The 41st Bi-Annual New Jersey Film Festival will be taking place on select Fridays, Saturdays, and Sundays between January 27-February 19, 2023. The Festival will be a hybrid one as we will be presenting it online as well as doing in-person screenings at Rutgers University. All the films will be available virtually via Video on Demand for 24 hours on their show date. Each General Admission Ticket or Festival Pass purchased is good for both the virtual and the in-person screenings. The in-person screenings will be held in Voorhees Hall #105/Rutgers University, 71 Hamilton Street, New Brunswick, NJ beginning at 5PM or 7PM on their show date. General Admission Ticket=$15 Per Program; Festival All Access Pass=$100; In-Person Only Student Ticket=$10 Per Program. For more info scan the QR code above or go here: https://watch.eventive.org/newjerseyfilmfestivalspring2023
New Jersey Film Festival Spring 2023 Schedule
Friday, January 27, 2023 – Online for 24 Hours and In-Person at 7PM!
Buon Ferragosto – Claudia Miatello (Toronto, Canada)
When his father has to work on Ferragosto (Italy's national holiday) instead of going to the sea, a boy has the adventure of his lifetime in the city of Florence with an unexpected friend.
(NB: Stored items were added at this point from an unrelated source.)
(* ===== verification/Acpi.v ===== *)
(** * ACPI tables

    [crates/vmm-devices/src/acpi/]: the configuration the tables describe
    ([config.rs]), the table writers ([mod.rs], [facs.rs], [fadt.rs],
    [madt.rs], [tables.rs], [rsdp.rs], [dsdt.rs]), the two layouts
    ([mod.rs]), the loader script ([loader.rs]) and the E820 map
    ([e820.rs]). A writer returns the bytes of its table, [None] where the
    code panics (a slice out of range, a failed assertion). *)

From S2P Require Import Prelude Aml.
From Stdlib Require Ascii String.
Import String.StringSyntax.
Import aml.

Module acpi.

(** ** Configuration: config.rs *)

Record TpmDevice : Type := mkTpmDevice { crb_base : Z; crb_len : Z }.
Record TpmAcpi : Type := mkTpmAcpi { table : list Z; device_ : TpmDevice }.

Record AcpiConfig : Type := mkAcpiConfig {
  num_cpus : Z;
  max_cpus : Z;
  tpm : option TpmDevice;
  hotplug : bool;
}.

Inductive AcpiConfigError : Type :=
| NoBootCpu
| MaxBelowBoot (num_cpus max_cpus : Z)
| AboveKernelLimit (max_cpus limit : Z).

(** [limit] is [VM_MAXCPU] of the kernel's headers. *)
Definition config_new (limit n m : Z) : result AcpiConfigError AcpiConfig :=
  if n =? 0 then Err NoBootCpu
  else if m <? n then Err (MaxBelowBoot n m)
  else if limit <? m then Err (AboveKernelLimit m limit)
  else Ok (mkAcpiConfig n m None false).

Definition boot_only (n : Z) : AcpiConfig := mkAcpiConfig n n None false.
Definition with_tpm (c : AcpiConfig) (t : option TpmDevice) : AcpiConfig := mkAcpiConfig (num_cpus c) (max_cpus c) t (hotplug c).
Definition with_hotplug (c : AcpiConfig) (h : bool) : AcpiConfig := mkAcpiConfig (num_cpus c) (max_cpus c) (tpm c) h.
In Italian, subtitled. 2022; 7 min.
Vagrant – Giorgio Litt (Beaverton, Oregon)
Throughout Italy, dogs are abandoned casually. In rural Sicily, one man saves the dogs he can, especially those being poisoned. In Italian, subtitled. 2022; 20 min.
The Language I Speak – Ana Cuadra (Plainfield, New Jersey)
The Language I Speak is an exploration about the regional varieties of spoken English in America, how our language connects us as humans, but it can also divide us, how it can box us in categories of race, socio-economics, class and gender. Are dialects and accents something that classify us as talking weird or something to be celebrated in the new globalized world? 2022; 60 min.
Saturday, January 28, 2023 – Online for 24 Hours and In-Person at 5PM!
Shorts Program #1
A Polar Bear Story – Vanessa Nilsson (Montclair, New Jersey)
A Polar Bear Story is a 3D animated short film that comments on climate change and how it is the primary threat to polar bears as the arctic warms and sea ice disappears. The story follows a young, playful, and mischievous polar bear cub whose playfulness puts him in harm’s way of melting sea ice. 2022; 4 min.
Sympoiesis - Rithikha Rajamohan (Vancouver, Canada)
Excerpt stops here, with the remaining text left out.